Example: Find Duplicate files by name & MD5

 +--dup_script
+--prabhu
|  |  +--text-file-1
|  |  |  Content: "I am not unique"
|  |  +--text-file-2
|  |  |  Content: "Some random content 1"
|  |  +--unique-file-1
|  |  |  Content: "Some unique content 1\nI am a very long line!"
|  +--prabhu2
|  |  +--text-file-1
|  |  |  Content: "I am not unique"
|  |  +--text-file-2
|  |  |  Content: "Some random content 2"
|  |  +--unique-file-2
|  |  |  Content: "Some unique content 2! \n I am a short line."
|  +--prabhu3
|  |  +--text-file-1
|  |  |  Content: "I am not unique"
|  |  +--text-file-2
|  |  |  Content: "Some random content 3"
|  |  +--unique-file-3
|  |  |  Content: "Some unique content 3\nI am an extreme long line............"


Explanation:

The dup_script directory will be our test directory. 
Inside, we have three folders: prabhu, prabhu2, and prabhu3. 

Each one of them contains a 
text-file-1 file with the same content and a 
text-file-2 with different content in each folder. 
Also, each folder contains a unique-file-x file which has both unique name and content.


-------------------------------------------------------------------------------------------------------------------------------------------------------------
Find Duplicate Files by Name

-------------------------------------------------------------------------------------------------------------------------------------------------------------
The most common way of finding duplicate files is to search by file name. We can do this using a script:

awk -F'/' ' {
  f = $NF
  a[f] = f in a? a[f] RS $0 : $0
  b[f]++ 
  } 
{
for(x in b)
        if(b[x]>1)
          printf "Duplicate Filename: %s\n%s\n",x,a[x] }' <(find . -type f)


Output:

Duplicate Filename: text-file-2
./prabhu3/text-file-2
./prabhu2/text-file-2
./prabhu/text-file-2
Duplicate Filename: text-file-1
./prabhu3/text-file-1
./prabhu2/text-file-1
./prabhu/text-file-1


Script Explanation

<(find . – type f) – Firstly, we use process substitution so that the awk command can read the output of the find command
 
find . -type f – The find command searches for all files in the searchPath directory

awk -F’/’ – We use ‘/’ as the Field seperator(FS) of the awk command. It makes extracting the filename easier. The last field will be the filename

f = $NF – We save the filename in a variable f (NF is a predefined variable whose value is the number of fields in the current record)

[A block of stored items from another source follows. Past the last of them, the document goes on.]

(** A delay of [delay] steps, in milliseconds, is at most [hi] and more than
    [lo] less one step. *)
Definition delay_within_ms (dt lo hi : Q) (delay : Z) : Prop :=
  (0 <= delay)%Z /\
  (inject_Z delay * dt * 1000 <= hi)%Q /\
  (lo < (inject_Z delay + 1) * dt * 1000)%Q.

Lemma steps_of_ms (dt ms : Q) :
  (0 < dt)%Q -> (0 <= ms)%Q -> whole_steps_of dt ms (py_int (ms / 1000 / dt)).
Proof.
  intros Hdt Hms.
  assert (Hx : (0 <= ms / 1000 / dt)%Q).
  { apply Qle_shift_div_l; [exact Hdt|].
    apply Qle_shift_div_l; [reflexivity | lra]. }
  assert (Hms' : (ms == ms / 1000 / dt * dt * 1000)%Q) by (field; lra).
  pose proof (py_int_le_self _ Hx) as Hlo.
  pose proof (py_int_lt_self _ Hx) as Hhi.
  split; [apply py_int_above; exact Hx|].
  revert Hms' Hlo Hhi.
  generalize (ms / 1000 / dt)%Q; intros x.
  generalize (inject_Z (py_int x)); intros s Hms' Hlo Hhi.
  assert (Hs : (s * dt <= x * dt)%Q) by (apply Qmult_le_compat_r; lra).
  assert (Hx' : (x * dt < (s + 1) * dt)%Q)
    by (apply Qmult_lt_compat_r; assumption).
  split; rewrite Hms'; lra.
Qed.

Lemma delay_of_ms (dt lo hi r : Q) :
  (0 < dt)%Q -> (0 <= lo)%Q -> (lo <= hi)%Q -> (0 <= r)%Q -> (r < 1)%Q ->
  exists delay,
    generate_delay_time (lo / 1000 / dt) (hi / 1000 / dt) "random" r
    = Ret delay /\
    delay_within_ms dt lo hi delay.
Proof.
  intros Hdt Hlo Hle H0 H1.
  assert (Hmin : (0 <= lo / 1000 / dt)%Q).
  { apply Qle_shift_div_l; [exact Hdt|].
    apply Qle_shift_div_l; [reflexivity | lra]. }
  assert (Hlo' : (lo == lo / 1000 / dt * dt * 1000)%Q) by (field; lra).
  assert (Hhi' : (hi == hi / 1000 / dt * dt * 1000)%Q) by (field; lra).
  assert (Hmm : (lo / 1000 / dt <= hi / 1000 / dt)%Q).
  { apply Qle_shift_div_l; [exact Hdt|].
    apply Qle_shift_div_l; [reflexivity|].
    rewrite <- Hlo'; exact Hle. }
  destruct (generate_delay_time_bounds _ _ r Hmin Hmm H0 H1)
    as (delay & Hd & Hfloor & Hmax & Hpos).
  exists delay; split; [exact Hd|].
  pose proof (py_int_lt_self _ Hmin) as Hlt.
  assert (Hfl : (inject_Z (py_int (lo / 1000 / dt)) <= inject_Z delay)%Q)
    by (rewrite <- Zle_Qle; exact Hfloor).
  split; [exact Hpos|].
  revert Hlo' Hhi' Hmax Hlt Hfl.
  generalize (lo / 1000 / dt)%Q (hi / 1000 / dt)%Q; intros x y.
  generalize (inject_Z (py_int x)) (inject_Z delay).
  intros s d Hlo' Hhi' Hmax Hlt Hfl.
  assert (Hd' : (d * dt <= y * dt)%Q) by (apply Qmult_le_compat_r; lra).
  assert (Hx' : (x * dt < (d + 1) * dt)%Q)
    by (apply Qmult_lt_compat_r; lra).
  split; [rewrite Hhi' | rewrite Hlo']; lra.
Qed.

(** ** The constructors *)

Lemma only_initial_joint_state_fields (kw : kwargs) :
  only_initial_joint_state kw = true ->
  kw_bump_length kw = None /\ kw_bump_height kw = None /\
  kw_delay_range kw = None /\ kw_num_target kw = None /\
  kw_fixation_time kw = None /\ kw_others kw = [].
Proof.
  unfold only_initial_joint_state.
  destruct (kw_bump_length kw), (kw_bump_height kw), (kw_delay_range kw),
    (kw_num_target kw), (kw_fixation_time kw), (kw_others kw);
    intros Heq; try discriminate Heq; repeat split.
Qed.

Lemma Task_new_Ret (kw : kwargs) (self : Task) :
  Task_new kw = Ret self ->
  only_initial_joint_state kw = true /\
  self = Task_init (kw_initial_joint_state kw).
Proof.
  unfold Task_new; destruct (only_initial_joint_state kw);
    [|discriminate].
  intros Heq; apply Ret_inj in Heq; auto.
Qed.

(** A keyword argument and its default. *)
Definition kwarg {A : Type} (given : option A) (default : A) : A :=
  match given with Some x => x | None => default end.

Lemma TaskDelayedReach_new_Ret (dt : Q) (kw : kwargs) (self : Task)
    (cfg : TaskDelayedReach) :
  TaskDelayedReach_new dt kw = Ret (self, cfg) ->
  self = with_recompute_targets (Task_init (kw_initial_joint_state kw)) /\
  TaskDelayedReach_init dt None None None = Ret cfg.
Proof.
  unfold TaskDelayedReach_new; intros Hnew.
  apply bind_Ret in Hnew; destruct Hnew as (self0 & Hself & Hnew).
  destruct (Task_new_Ret _ _ Hself) as [Honly ->].
  destruct (only_initial_joint_state_fields _ Honly)
    as (Hbl & Hbh & Hdr & _).
  rewrite Hbl, Hbh, Hdr in Hnew.
  apply bind_Ret in Hnew; destruct Hnew as (cfg0 & Hcfg & Hnew).
  apply Ret_inj in Hnew; injection Hnew as <- <-; auto.
Qed.

Lemma TaskLoadProbability_new_Ret (dt : Q) (kw : kwargs) (self : Task)
    (cfg : TaskLoadProbability) :
  TaskLoadProbability_new dt kw = Ret (self, cfg) ->
  self = with_recompute_targets (Task_init (kw_initial_joint_state kw)) /\
  TaskLoadProbability_init dt None None = Ret cfg.
Proof.
  unfold TaskLoadProbability_new; intros Hnew.
  apply bind_Ret in Hnew; destruct Hnew as (self0 & Hself & Hnew).
  destruct (Task_new_Ret _ _ Hself) as [Honly ->].
  destruct (only_initial_joint_state_fields _ Honly)
    as (_ & _ & Hdr & _ & Hft & _).
  rewrite Hft, Hdr in Hnew.
  apply bind_Ret in Hnew; destruct Hnew as (cfg0 & Hcfg & Hnew).
  apply Ret_inj in Hnew; injection Hnew as <- <-; auto.
Qed.

Lemma TaskDelayedMultiReach_new_Ret (dt : Q) (kw : kwargs) (self : Task)
    (cfg : TaskDelayedMultiReach) :
  TaskDelayedMultiReach_new dt kw = Ret (self, cfg) ->
  self = Task_init (kw_initial_joint_state kw) /\
  TaskDelayedMultiReach_init dt (kw_bump_length kw) (kw_bump_height kw)
    (kw_delay_range kw) (kw_num_target kw) = Ret cfg.
Proof.
  unfold TaskDelayedMultiReach_new; intros Hnew.
  apply bind_Ret in Hnew; destruct Hnew as (cfg0 & Hcfg & Hnew).
  apply Ret_inj in Hnew; injection Hnew as <- <-; auto.
Qed.

(** X3. Which keywords the constructors take. [TaskStaticTarget],
    [TaskStaticTargetWithPerturbations], [TaskDelayedReach] and
    [TaskLoadProbability] hand all their keywords to [Task.__init__], which
    takes [initial_joint_state] only: any other keyword, [bump_length],
    [delay_range] and [fixation_time] included, raises [TypeError], and a
    task of these classes that was built has the timing of the defaults.
    [TaskDelayedMultiReach] hands on [initial_joint_state] alone: no set of
    keywords makes it raise [TypeError], and a task that was built has the
    cue height and the number of targets given, and the timing computed from
    the keywords given. *)
Theorem constructors_take_keywords (dt : Q) (kw : kwargs) :
  (only_initial_joint_state kw = false ->
   TaskStaticTarget_new kw = Raise TypeError /\
   TaskDelayedReach_new dt kw = Raise TypeError /\
   TaskLoadProbability_new dt kw = Raise TypeError) /\
  (forall self cfg,
     TaskDelayedReach_new dt kw = Ret (self, cfg) ->
     TaskDelayedReach_init dt None None None = Ret cfg) /\
  (forall self cfg,
     TaskLoadProbability_new dt kw = Ret (self, cfg) ->
     TaskLoadProbability_init dt None None = Ret cfg) /\
  TaskDelayedMultiReach_new dt kw <> Raise TypeError /\
  (forall self cfg,
     TaskDelayedMultiReach_new dt kw = Ret (self, cfg) ->
     self = Task_init (kw_initial_joint_state kw) /\
     mr_bump_height cfg = kwarg (kw_bump_height kw) 3%Q /\
     mr_num_target cfg = kwarg (kw_num_target kw) 1 /\
     TaskDelayedMultiReach_init dt (kw_bump_length kw) (kw_bump_height kw)
       (kw_delay_range kw) (kw_num_target kw) = Ret cfg).
Proof.
  split; [|split; [|split; [|split]]].
  - intros Hkw.
    unfold TaskStaticTarget_new, TaskDelayedReach_new,
      TaskLoadProbability_new, Task_new.
    rewrite Hkw; repeat split.
  - intros self cfg Hnew.
    exact (proj2 (TaskDelayedReach_new_Ret _ _ _ _ Hnew)).
  - intros self cfg Hnew.
    exact (proj2 (TaskLoadProbability_new_Ret _ _ _ _ Hnew)).
  - unfold TaskDelayedMultiReach_new, TaskDelayedMultiReach_init, int_div.
    destruct (Qeq_bool dt 0); discriminate.
  - intros self cfg Hnew.
    destruct (TaskDelayedMultiReach_new_Ret _ _ _ _ Hnew) as [-> Hinit].
    split; [reflexivity|].
    pose proof Hinit as Hcfg.
    unfold TaskDelayedMultiReach_init in Hcfg.
    apply bind_Ret in Hcfg; destruct Hcfg as (steps & _ & Hcfg).
    apply Ret_inj in Hcfg; subst cfg.
    split; [reflexivity | split; [reflexivity | exact Hinit]].
Qed.

(** The delay that a task with the bounds [range], in steps, samples on the
    draw [r] lies within the bounds [ms], in milliseconds. *)
Definition samples_within_ms (dt : Q) (ms range : Q * Q) (r : Q) : Prop :=
  exists delay,
    generate_delay_time (fst range) (snd range) "random" r = Ret delay /\
    delay_within_ms dt (fst ms) (snd ms) delay.

(** The timing that [TaskDelayedReach.__init__] computes from its defaults,
    50 ms and 100 to 900 ms. *)
Lemma default_reach_timing (dt r : Q) (cfg : TaskDelayedReach) :
  (0 < dt)%Q -> (0 <= r)%Q -> (r < 1)%Q ->
  TaskDelayedReach_init dt None None None = Ret cfg ->
  whole_steps_of dt 50 (dr_bump_length cfg) /\
  samples_within_ms dt (100, 900)%Q (dr_delay_range cfg) r.
Proof.
  intros Hdt H0 H1; unfold TaskDelayedReach_init, int_div.
  destruct (Qeq_bool dt 0) eqn:Edt;
    [apply Qeq_bool_iff in Edt; lra|].
  cbn [bind]; intros Hcfg; apply Ret_inj in Hcfg; subst cfg.
  cbn [dr_bump_length dr_delay_range fst snd].
  split.
  - apply steps_of_ms; [exact Hdt | intro Hq; discriminate Hq].
  - apply delay_of_ms; try assumption; intro Hq; discriminate Hq.
Qed.

(** ** The hooks: missing entry, shape of the result *)

Lemma getitem_missing {F : Type} (d : dict F) (key : string) :
  (forall v, ~ In (key, v) d) -> getitem d key = Raise KeyError.
Proof.
  induction d as [|[k v] d IH]; intros Hd; simpl; [reflexivity|].
  destruct (String.eqb_spec k key) as [->|Hne].
  - exfalso; apply (Hd v); left; reflexivity.
  - apply IH; intros w Hw; apply (Hd w); right; exact Hw.
Qed.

a[f] = f in a? a[f] RS $0 : $0 – If the filename doesn’t exist in the associative array a[], we create an entry to map the filename to the full-path. Otherwise, we add a new line RS(Record Sepertor) and append the full path to a[f]

b[f]++ – We create another array b[] to record how many times a filename f has been found

END{for(x in b) – Finally, in the END block, we go through all entries in the array b[]

if(b[x]>1) – If the filename x has been seen more than once, that is, there are more files with this filename

printf “Duplicate Filename: %s\n%s\n”,x,a[x] – Then we print the duplicated filename x, and print all full-paths with this filename: a[x]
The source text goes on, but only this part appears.